• _WHAT THIS TASK INVOLVES_: Needed from the entries below: every line that holds the word "only".

• _DATA RECORDS_:
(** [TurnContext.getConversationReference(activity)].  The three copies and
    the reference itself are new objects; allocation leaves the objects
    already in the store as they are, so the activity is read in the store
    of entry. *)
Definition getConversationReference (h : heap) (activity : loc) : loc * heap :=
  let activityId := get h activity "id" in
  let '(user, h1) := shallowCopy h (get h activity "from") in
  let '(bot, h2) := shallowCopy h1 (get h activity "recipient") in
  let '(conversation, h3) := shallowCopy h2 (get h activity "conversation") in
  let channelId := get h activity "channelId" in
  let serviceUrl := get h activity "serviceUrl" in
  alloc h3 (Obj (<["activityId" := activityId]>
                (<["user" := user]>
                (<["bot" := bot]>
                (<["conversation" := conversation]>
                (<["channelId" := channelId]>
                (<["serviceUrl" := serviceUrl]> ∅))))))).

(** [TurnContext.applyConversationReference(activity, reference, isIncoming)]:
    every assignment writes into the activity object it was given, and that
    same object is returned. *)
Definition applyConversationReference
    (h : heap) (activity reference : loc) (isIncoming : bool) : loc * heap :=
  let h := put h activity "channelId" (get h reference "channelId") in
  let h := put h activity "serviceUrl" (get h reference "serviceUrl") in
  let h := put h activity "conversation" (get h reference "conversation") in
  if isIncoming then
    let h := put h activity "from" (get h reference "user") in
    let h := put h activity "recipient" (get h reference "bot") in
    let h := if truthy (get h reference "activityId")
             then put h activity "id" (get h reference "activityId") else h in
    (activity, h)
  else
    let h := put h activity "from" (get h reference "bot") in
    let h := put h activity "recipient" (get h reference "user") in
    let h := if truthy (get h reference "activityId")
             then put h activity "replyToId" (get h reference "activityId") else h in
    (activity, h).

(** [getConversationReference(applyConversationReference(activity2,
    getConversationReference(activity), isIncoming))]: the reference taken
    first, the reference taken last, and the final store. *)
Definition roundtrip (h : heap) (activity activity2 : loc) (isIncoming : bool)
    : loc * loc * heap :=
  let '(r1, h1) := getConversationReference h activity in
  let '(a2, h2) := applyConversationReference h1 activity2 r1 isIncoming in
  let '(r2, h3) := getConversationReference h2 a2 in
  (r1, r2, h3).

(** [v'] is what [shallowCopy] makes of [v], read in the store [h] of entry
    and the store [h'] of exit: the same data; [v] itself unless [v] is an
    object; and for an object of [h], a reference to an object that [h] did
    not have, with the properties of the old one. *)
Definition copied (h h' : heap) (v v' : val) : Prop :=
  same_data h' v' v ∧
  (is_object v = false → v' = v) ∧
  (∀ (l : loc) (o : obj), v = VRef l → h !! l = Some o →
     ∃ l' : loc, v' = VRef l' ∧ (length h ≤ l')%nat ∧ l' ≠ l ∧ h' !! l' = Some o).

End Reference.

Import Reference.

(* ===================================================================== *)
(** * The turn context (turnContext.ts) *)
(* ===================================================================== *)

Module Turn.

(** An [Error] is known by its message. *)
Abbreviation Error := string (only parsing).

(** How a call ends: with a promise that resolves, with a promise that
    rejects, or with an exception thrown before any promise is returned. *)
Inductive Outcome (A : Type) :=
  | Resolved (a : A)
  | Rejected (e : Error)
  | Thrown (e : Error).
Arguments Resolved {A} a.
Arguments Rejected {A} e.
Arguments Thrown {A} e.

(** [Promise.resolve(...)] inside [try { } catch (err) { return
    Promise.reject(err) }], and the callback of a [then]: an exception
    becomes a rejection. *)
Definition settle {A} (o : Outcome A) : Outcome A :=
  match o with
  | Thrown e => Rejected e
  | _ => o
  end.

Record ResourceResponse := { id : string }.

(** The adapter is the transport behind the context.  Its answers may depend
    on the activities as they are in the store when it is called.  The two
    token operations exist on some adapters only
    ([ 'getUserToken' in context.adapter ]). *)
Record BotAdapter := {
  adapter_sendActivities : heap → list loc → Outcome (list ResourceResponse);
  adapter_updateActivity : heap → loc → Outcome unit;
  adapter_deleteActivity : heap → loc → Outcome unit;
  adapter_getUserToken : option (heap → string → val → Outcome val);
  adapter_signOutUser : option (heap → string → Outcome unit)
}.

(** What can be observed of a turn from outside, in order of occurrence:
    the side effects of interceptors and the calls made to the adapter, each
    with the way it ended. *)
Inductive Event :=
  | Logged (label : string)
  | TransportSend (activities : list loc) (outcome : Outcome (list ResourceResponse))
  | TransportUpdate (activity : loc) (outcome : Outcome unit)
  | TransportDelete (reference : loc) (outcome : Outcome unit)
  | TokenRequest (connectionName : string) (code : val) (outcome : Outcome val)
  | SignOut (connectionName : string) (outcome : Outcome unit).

• _SOLUTION TO THIS EXERCISE_:
Abbreviation Error := string (only parsing).
    token operations exist on some adapters only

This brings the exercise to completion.